Oprea T I, Gottfries J
EST Lead Informatics and Medicinal Chemistry, AstraZeneca R&D Mölndal, S-43183 Mölndal, Sweden.
J Comb Chem. 2001 Mar-Apr;3(2):157-66. doi: 10.1021/cc0000388.
Combinatorial chemistry needs focused molecular diversity applied to the druglike chemical space (drugspace). A drugspace map can be obtained by systematically applying the same conventions when examining the chemical space, in a manner similar to the Mercator convention in geography: Rules are equivalent to dimensions (e.g., longitude and latitude), while structures are equivalent to objects (e.g., cities and countries). Selected rules include size, lipophilicity, polarizability, charge, flexibility, rigidity, and hydrogen bond capacity. For these, extreme values were set, e.g., maximum molecular weight 1500, calculated negative logarithm of the octanol/water partition between -10 and 20, and up to 30 nonterminal rotatable bonds. Only S, N, O, P, and halogens were considered as elements besides C and H. Selected objects include a set of "satellite" structures and a set of representative drugs ("core" structures). Satellites, intentionally placed outside drugspace, have extreme values in one or several of the desired properties, while containing druglike chemical fragments. ChemGPS (chemical global positioning system) is a tool that combines these predefined rules and objects to provide a global drugspace map. The ChemGPS drugspace map coordinates are t-scores extracted via principal component analysis (PCA) from 72 descriptors that evaluate the above-mentioned rules on a total set of 423 satellite and core structures. Global ChemGPS scores describe well the latent structures extracted with PCA for a set of 8599 monocarboxylates, a set of 45 heteroaromatic compounds, and for 87 alpha-amino acids. ChemGPS positions novel structures in drugspace via PCA-score prediction, providing a unique mapping device for the druglike chemical space. ChemGPS scores are comparable across a large number of chemicals and do not change as new structures are predicted, making this tool a well-suited reference system for comparing multiple libraries and for keeping track of previously explored regions of the chemical space.
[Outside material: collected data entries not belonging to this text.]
(** X13.  With the disease box ticked, every row of the cohort has the
    disease: [summary_stats] finds no "No Disease" value, so its text
    never holds a test section, and the "No Disease" density of [kde_plot]
    is called on an empty series. *)
Theorem disease_filter_leaves_nothing_to_compare (student_t_sf : npfloat -> R -> R)
    (bm : BiomarkerTable) (lb : LabelTable) (input : Input) :
  filter_heart_disease input = true ->
  (forall merged_data out,
      summary_cohort bm lb input = Returned merged_data ->
      summary_stats student_t_sf bm lb input = Returned out ->
      group_data merged_data "No Disease" = []
      /\ forall p d, ~ In (TestSection p d) out)
  /\ (forall calls,
         kde_plot bm lb input = Returned calls ->
         calls = no_data_drawing \/ In (sns_kdeplot [] "No Disease") calls).
Proof.
  intros Hb. split.
  - intros merged_data out Hc Hs.
    assert (Hnd : group_data merged_data "No Disease" = []).
    { apply group_data_nil_when_no_row. intros r Hr. apply label_is_no_disease.
      rewrite summary_cohort_outcome in Hc.
      destruct (has_column _ _); [|discriminate].
      destruct (has_column _ _); [|discriminate].
      injection Hc as <-. rewrite Hb in Hr.
      rewrite gender_filter_selects, disease_filter_selects, filter_twice in Hr.
      apply filter_In in Hr as [_ Hr]. apply andb_true_iff in Hr as [Hr _].
      unfold disease_keeps in Hr. simpl in Hr. now apply Z.eqb_eq. }
    split; [exact Hnd|]. intros p d Hin.
    rewrite (summary_stats_eq _ _ _ _ _ Hc) in Hs.
    destruct (is_empty merged_data).
    + injection Hs as <-. destruct Hin as [H|[]]. discriminate.
    + injection Hs as <-. apply comparison_in_output in Hin; [|discriminate].
      unfold comparison_item in Hin. rewrite Hnd in Hin. simpl in Hin.
      rewrite andb_false_r in Hin. discriminate.
  - intros calls Hk.
    destruct (kde_age_cohort bm lb input) as [cohort|e] eqn:E.
    + rewrite (kde_plot_after_age _ _ _ _ E) in Hk.
      destruct (is_empty cohort); injection Hk as <-; [now left|]. right.
      unfold density_drawing, kde_curves. simpl. right. right. left. f_equal.
      rewrite (filter_ext_in _ (fun _ => false)); [now rewrite filter_false|].
      intros r Hr. rewrite kde_filters_select in Hr.
      apply filter_In in Hr as [_ Hr]. apply andb_true_iff in Hr as [Hr _].
      unfold disease_keeps in Hr. rewrite Hb in Hr. simpl in Hr.
      apply Z.eqb_eq in Hr. now rewrite Hr.
    + unfold kde_plot in Hk. rewrite E in Hk. discriminate.
Qed.

Lemma disease_filter_leaves_nothing_to_compare_witness :
  exists calls,
    kde_plot sample_biomarkers scenario_labels (all_ages_request "All" true)
    = Returned calls
    /\ (calls = no_data_drawing \/ In (sns_kdeplot [] "No Disease") calls).
Proof.
  eexists. split; [reflexivity|].
  apply (proj2 (disease_filter_leaves_nothing_to_compare (fun _ _ => 0%R)
                  sample_biomarkers scenario_labels (all_ages_request "All" true)
                  eq_refl)).
  reflexivity.
Defined.

(** ** One cohort when no age bin is selected *)

Lemma map_row_disease_filter (b : bool) (cohort : list MergedRowAge) :
  map row (disease_filter row b cohort) = disease_filter (fun r => r) b (map row cohort).
Proof.
  unfold disease_filter. destruct b; [|reflexivity].
  now rewrite filter_map_swap.
Qed.

Lemma map_row_gender_filter (g : string) (cohort : list MergedRowAge) :
  map row (gender_filter_step row g cohort)
  = gender_filter_step (fun r => r) g (map row cohort).
Proof.
  unfold gender_filter_step.
  destruct (string_dec g "Male"); [now rewrite filter_map_swap|].
  destruct (string_dec g "Female"); [now rewrite filter_map_swap | reflexivity].
Qed.

Lemma map_row_merge (x label : string) (left : list BiomarkerRow) (right : list LabelRow) :
  map row (pd_merge SEQN id_client (mk_merged_age x label) left right)
  = pd_merge SEQN id_client (mk_merged x label) left right.
Proof. now rewrite pd_merge_map. Qed.

(** X14.  Under "All Ages" the densities and the statistics are computed
    on the same cohort: the rows [kde_plot] keeps, without their age, are
    the rows [summary_stats] keeps, in the same order.  Under an age bin
    the rows of the densities are rows of the statistics. *)
Theorem same_cohort_under_all_ages (bm : BiomarkerTable) (lb : LabelTable)
    (input : Input) :
  (age_group_filter input = "All Ages" ->
   (cohort <- kde_age_cohort bm lb input ;;
    Returned (map row (kde_filters input cohort)))
   = summary_cohort bm lb input)
  /\ (forall cohort,
         kde_age_cohort bm lb input = Returned cohort ->
         exists merged_data,
           summary_cohort bm lb input = Returned merged_data
           /\ incl (map row (kde_filters input cohort)) merged_data).
Proof.
  split.
  - intros Hall. rewrite (kde_age_cohort_all_ages _ _ _ Hall).
    rewrite merge_data_age_outcome, summary_cohort_outcome.
    destruct (has_column _ _); [|reflexivity].
    destruct (has_column _ _); [|reflexivity].
    simpl. unfold kde_filters.
    now rewrite map_row_gender_filter, map_row_disease_filter, map_row_merge.
  - intros cohort Hc. unfold kde_age_cohort in Hc.
    rewrite merge_data_age_outcome in Hc. rewrite summary_cohort_outcome.
    destruct (has_column _ _); [|discriminate].
    destruct (has_column _ _); [|discriminate].
    simpl in Hc. eexists. split; [reflexivity|].
    assert (Hsub : incl cohort
                     (pd_merge SEQN id_client
                        (mk_merged_age (biomarker_x input) (heart_disease_label input))
                        (bm_rows bm) (lb_rows lb))).
    { unfold age_filter_step in Hc.
      destruct (string_dec _ "All Ages"); [injection Hc as <-; apply incl_refl|].
      destruct (dict_get age_bounds _) as [[low high]|e]; [|discriminate].
      simpl in Hc. injection Hc as <-. apply incl_filter. }
    intros r Hr. apply in_map_iff in Hr as (ra & <- & Hra).
    rewrite kde_filters_select in Hra. apply filter_In in Hra as [Hra Hkeep].
    rewrite gender_filter_selects, disease_filter_selects, filter_twice.
    apply filter_In. split; [|exact Hkeep].
    rewrite <- map_row_merge. apply in_map. now apply Hsub.
Qed.

Lemma same_cohort_under_all_ages_witness :
  (cohort <- kde_age_cohort sample_biomarkers scenario_labels
               (all_ages_request "Female" false) ;;
   Returned (map row (kde_filters (all_ages_request "Female" false) cohort)))
  = summary_cohort sample_biomarkers scenario_labels (all_ages_request "Female" false).
Proof.
  apply (proj1 (same_cohort_under_all_ages sample_biomarkers scenario_labels
                  (all_ages_request "Female" false))).
  reflexivity.
Defined.

(** ** The reported statistics *)

Lemma insert_sorted_perm (v : R) (xs : list R) :
  Permutation (insert_sorted v xs) (v :: xs).
Proof.
  induction xs as [|x xs IH]; simpl; [reflexivity|].
  destruct (Rle_dec v x); [reflexivity|].
  rewrite IH. apply perm_swap.
Qed.

Lemma sort_values_perm (xs : list R) : Permutation (sort_values xs) xs.
Proof.
  induction xs as [|x xs IH]; simpl; [reflexivity|].
  rewrite insert_sorted_perm. now constructor.
Qed.

Lemma nth_sorted_in (xs : list R) (k : nat) :
  (k < List.length xs)%nat -> In (nth k (sort_values xs) 0%R) xs.
Proof.
  intros Hk. apply (Permutation_in _ (sort_values_perm xs)).
  apply nth_In. now rewrite (Permutation_length (sort_values_perm xs)).
Qed.

Lemma Rmin_list_le (xs : list R) (x : R) :
  (Rmin_list x xs <= x)%R /\ forall v, In v xs -> (Rmin_list x xs <= v)%R.
Proof.
  unfold Rmin_list. revert x. induction xs as [|y ys IH]; simpl; intros x.
  - split; [lra | tauto].
  - destruct (IH (Rmin x y)) as [H1 H2].
    pose proof (Rmin_l x y). pose proof (Rmin_r x y).
    split; [lra|]. intros v [<-|Hv]; [lra | auto].
Qed.

Lemma Rmax_list_ge (xs : list R) (x : R) :
  (x <= Rmax_list x xs)%R /\ forall v, In v xs -> (v <= Rmax_list x xs)%R.
Proof.
  unfold Rmax_list. revert x. induction xs as [|y ys IH]; simpl; intros x.
  - split; [lra | tauto].
  - destruct (IH (Rmax x y)) as [H1 H2].
    pose proof (Rmax_l x y). pose proof (Rmax_r x y).
    split; [lra|]. intros v [<-|Hv]; [lra | auto].
Qed.

Lemma Rmin_list_In (xs : list R) (x : R) : In (Rmin_list x xs) (x :: xs).
Proof.
  unfold Rmin_list. revert x. induction xs as [|y ys IH]; simpl; intros x.
  - now left.
  - destruct (IH (Rmin x y)) as [E|Hin]; [|tauto].
    rewrite <- E. unfold Rmin. destruct (Rle_dec x y); tauto.
Qed.

Lemma Rmax_list_In (xs : list R) (x : R) : In (Rmax_list x xs) (x :: xs).
Proof.
  unfold Rmax_list. revert x. induction xs as [|y ys IH]; simpl; intros x.
  - now left.
  - destruct (IH (Rmax x y)) as [E|Hin]; [|tauto].
    rewrite <- E. unfold Rmax. destruct (Rle_dec x y); tauto.
Qed.

(** X16.  For a group with at least one value, the section of
    [summary_stats] reports as Min and Max two values of the group that
    bound every value of the group, and as Count the number of its values;
    when that number is odd, the Median it reports is a value of the group
    too. *)
Theorem min_max_count_of_a_group (x : R) (xs : list R) :
  exists mn mx,
    dict_get (stats_dict (x :: xs)) "Min" = Returned (Fin mn)
    /\ dict_get (stats_dict (x :: xs)) "Max" = Returned (Fin mx)
    /\ dict_get (stats_dict (x :: xs)) "Count"
       = Returned (Fin (INR (S (List.length xs))))
    /\ In mn (x :: xs)
    /\ In mx (x :: xs)
    /\ (forall v, In v (x :: xs) -> mn <= v <= mx)%R
    /\ (Nat.odd (S (List.length xs)) = true ->
        exists med,
          dict_get (stats_dict (x :: xs)) "Median" = Returned (Fin med)
          /\ In med (x :: xs)).
Proof.
  exists (Rmin_list x xs), (Rmax_list x xs).
  split; [reflexivity|]. split; [reflexivity|]. split; [reflexivity|].
  split; [apply Rmin_list_In|]. split; [apply Rmax_list_In|]. split.
  - intros v [<-|Hv].
    + split; [apply (proj1 (Rmin_list_le xs x)) | apply (proj1 (Rmax_list_ge xs x))].
    + split; [now apply (proj2 (Rmin_list_le xs x))
             | now apply (proj2 (Rmax_list_ge xs x))].
  - intros Hodd. unfold stats_dict. simpl dict_get. unfold np_median.
    change (List.length (x :: xs)) with (S (List.length xs)). rewrite Hodd.
    eexists. split; [reflexivity|].
    apply nth_sorted_in. apply Nat.div_lt; simpl; lia.
Qed.

(** ** Swapping the two groups *)

Lemma np_add_comm (a b : npfloat) : np_add a b = np_add b a.
Proof. destruct a, b; simpl; try reflexivity. f_equal. lra. Qed.

Lemma np_sub_swap (a b : npfloat) : np_sub b a = np_neg (np_sub a b).
Proof. destruct a, b; simpl; try reflexivity. f_equal. lra. Qed.

Lemma signed_inf_neg (x : R) :
  signed_inf true (- x) = np_neg (signed_inf true x).
Proof.
  unfold signed_inf.
  destruct (Req_dec_T (- x) 0), (Req_dec_T x 0); try lra; [reflexivity|].
  destruct (Rlt_dec 0 (- x)), (Rlt_dec 0 x); try lra; reflexivity.
Qed.

Lemma np_div_neg_l (a d : npfloat) : np_div (np_neg a) d = np_neg (np_div a d).
Proof.
  destruct a as [x| | |], d as [y| | |]; simpl; try reflexivity.
  - destruct (Req_dec_T y 0) as [E|N]; [apply signed_inf_neg|].
    simpl. f_equal. field. exact N.
  - f_equal. lra.
  - f_equal. lra.
  - now destruct (Rlt_dec y 0).
  - now destruct (Rlt_dec y 0).
Qed.

Lemma pooled_std_swap (x1 x2 : list R) : pooled_std x2 x1 = pooled_std x1 x2.
Proof.
  unfold pooled_std. rewrite np_add_comm. do 3 f_equal. lia.
Qed.

Lemma two_sided_p_value_neg (student_t_sf : npfloat -> R -> R) (df t : npfloat) :
  two_sided_p_value student_t_sf df (np_neg t) = two_sided_p_value student_t_sf df t.
Proof. destruct t; simpl; try reflexivity. now rewrite Rabs_Ropp. Qed.

(** X19.  Swapping the two groups changes the sign of Cohen's d and of the
    t statistic and leaves the p-value and the pooled standard deviation as
    they are (a NaN stays a NaN). *)
Theorem swapping_groups_flips_sign (student_t_sf : npfloat -> R -> R)
    (x1 x2 : list R) :
  cohen_d x2 x1 = np_neg (cohen_d x1 x2)
  /\ pooled_std x2 x1 = pooled_std x1 x2
  /\ fst (ttest_ind student_t_sf x2 x1) = np_neg (fst (ttest_ind student_t_sf x1 x2))
  /\ snd (ttest_ind student_t_sf x2 x1) = snd (ttest_ind student_t_sf x1 x2).
Proof.
  split; [|split; [apply pooled_std_swap|]].
  - unfold cohen_d. rewrite pooled_std_swap.
    destruct (np_gt0 (pooled_std x1 x2)); [|reflexivity].
    now rewrite np_sub_swap, np_div_neg_l.
  - unfold ttest_ind. cbv zeta. simpl fst. simpl snd.
    rewrite (np_add_comm (np_div (np_var 1 x2) _) (np_div (np_var 1 x1) _)).
    rewrite (np_add_comm (np_div (np_mul (np_div (np_var 1 x2) _) _) _)
                         (np_div (np_mul (np_div (np_var 1 x1) _) _) _)).
    rewrite np_sub_swap, np_div_neg_l. split; [reflexivity|].
    apply two_sided_p_value_neg.
Qed.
组合化学需要将聚焦的分子多样性应用于类药化学空间(药物空间)。通过在检查化学空间时系统地应用相同的惯例,可以获得药物空间图,其方式类似于地理中的墨卡托投影惯例:规则等同于维度(例如,经度和纬度),而结构等同于物体(例如,城市和国家)。选定的规则包括大小、亲脂性、极化率、电荷、柔韧性、刚性和氢键能力。对于这些规则,设定了极值,例如最大分子量为1500,计算得到的辛醇/水分配系数的负对数在-10至20之间,以及最多30个非末端可旋转键。除了碳和氢之外,仅将硫、氮、氧、磷和卤素视为元素。选定的物体包括一组“卫星”结构和一组代表性药物(“核心”结构)。卫星有意放置在药物空间之外,在一种或几种所需性质上具有极值,同时包含类药化学片段。ChemGPS(化学全球定位系统)是一种工具,它结合了这些预定义的规则和物体,以提供全球药物空间图。ChemGPS药物空间图坐标是通过主成分分析(PCA)从72个描述符中提取的t分数,这些描述符在总共423个卫星和核心结构上评估上述规则。全局ChemGPS分数很好地描述了通过PCA为一组8599种单羧酸盐、一组45种杂芳族化合物和87种α-氨基酸提取的潜在结构。ChemGPS通过PCA分数预测在药物空间中定位新结构,为类药化学空间提供了一种独特的映射工具。ChemGPS分数在大量化学物质之间具有可比性,并且不会随着新结构的预测而改变,使得该工具成为比较多个库以及跟踪化学空间中先前探索区域的合适参考系统。